Nanic's testimony about warnings from unidentified friends was too vague to compel a finding that he had a well-founded fear that is objectively reasonable, especially when members of his family continue to live in Bosnia-Herzegovina without harm, and Nanic himself returned to the country several times since 2000 after foreign travel without experiencing persecution. The Board relied on the testimony of historian MacQueen to find that Nanic's self-identification as Bosnian did not support a well-founded fear. MacQueen opined that a " good chunk" of Bosnian society still adheres to the view that they are " basically Bosnians," and that Bosnia is a " relatively peaceful place although poor." He saw no reason why Nanic could not return to his previous profession. MacQueen's testimony was substantial evidence in support of the Board's conclusion.

Nanic responds that the Board violated his due process right to a fair hearing by considering MacQueen's testimony, because the Department failed to identify MacQueen as a witness at least fifteen days in advance of the hearing, as required by Chapter 3.1(b)(ii)(A) and 4.16(b)(ii) of the Immigration Court Practice Manual. But because MacQueen's testimony was offered solely to rebut Nanic's testimony and affidavit, the fifteen-day rule likely did not apply. Cf. Nyama v. Ashcroft, 357 F.3d 812, 816 (8th Cir. 2004). In any event, the Department moved to admit MacQueen's testimony at a June 2011 hearing, but MacQueen did not actually testify until a January 2012 hearing, so Nanic had more than six months' notice. There was no unfair surprise.

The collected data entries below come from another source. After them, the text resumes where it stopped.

(** A config that has not come before finds no other in its group. *)
Lemma config_slot cod rs s g k p :
  fec_session_inv max cod s → on_time rs s → g ∈ groups (pending_groups s) → fg_seq g = session_group plan k →
  is_sent k p → is_config (header p) = true → next_kypacket_seq s ≤ k → k ∉ configs_in rs → fg_config g = CfgNone.
Proof.
  intros HP HO Hg Hgk Hp Hc Hle Hnew. assert (Hcf : session_cfg plan k) by (by apply (is_sent_cfg _ _ Hp)).
  destruct (fg_config g) as [|q|] eqn:Hq; [done|exfalso..].
  - destruct (gc_config _ _ _ (fi_groups _ _ _ HP g Hg) q Hq) as [[_ Hqk] (m & Hm & Hcm & _)]. assert (Hcq : session_cfg plan (st_seq q)) by (by apply (is_sent_cfg _ _ Hm)).
    pose proof (plan_first (group:=session_group plan) (is_cfg:=session_cfg plan) k (st_seq q) Hcf (eq_trans Hqk Hgk)).
    pose proof (plan_first (group:=session_group plan) (is_cfg:=session_cfg plan) (st_seq q) k Hcq (eq_sym (eq_trans Hqk Hgk))).
    apply Hnew. replace k with (st_seq q) by lia. exact (vt_ready _ _ _ HO g q Hg Hq).
  - destruct (vt_others _ _ _ HO g Hg Hq) as [_ Hs].
    pose proof (plan_first (group:=session_group plan) (is_cfg:=session_cfg plan) k (next_kypacket_seq s - 1) Hcf (eq_trans (eq_sym Hs) Hgk)). lia.
Qed.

Nanic also complains about the immigration judge's consideration of an " Assessment to Refer" --a document prepared by an asylum officer based on an interview with Nanic--because the asylum officer found that Nanic lacked credibility. Nanic says the assessment was unreliable evidence. We agree with the Board that Nanic was not prejudiced by any error in considering the assessment, because the immigration judge also received evidence that undermined the asylum officer's conclusion on credibility, and the judge found independently that Nanic was a credible witness.

The petition for review is denied.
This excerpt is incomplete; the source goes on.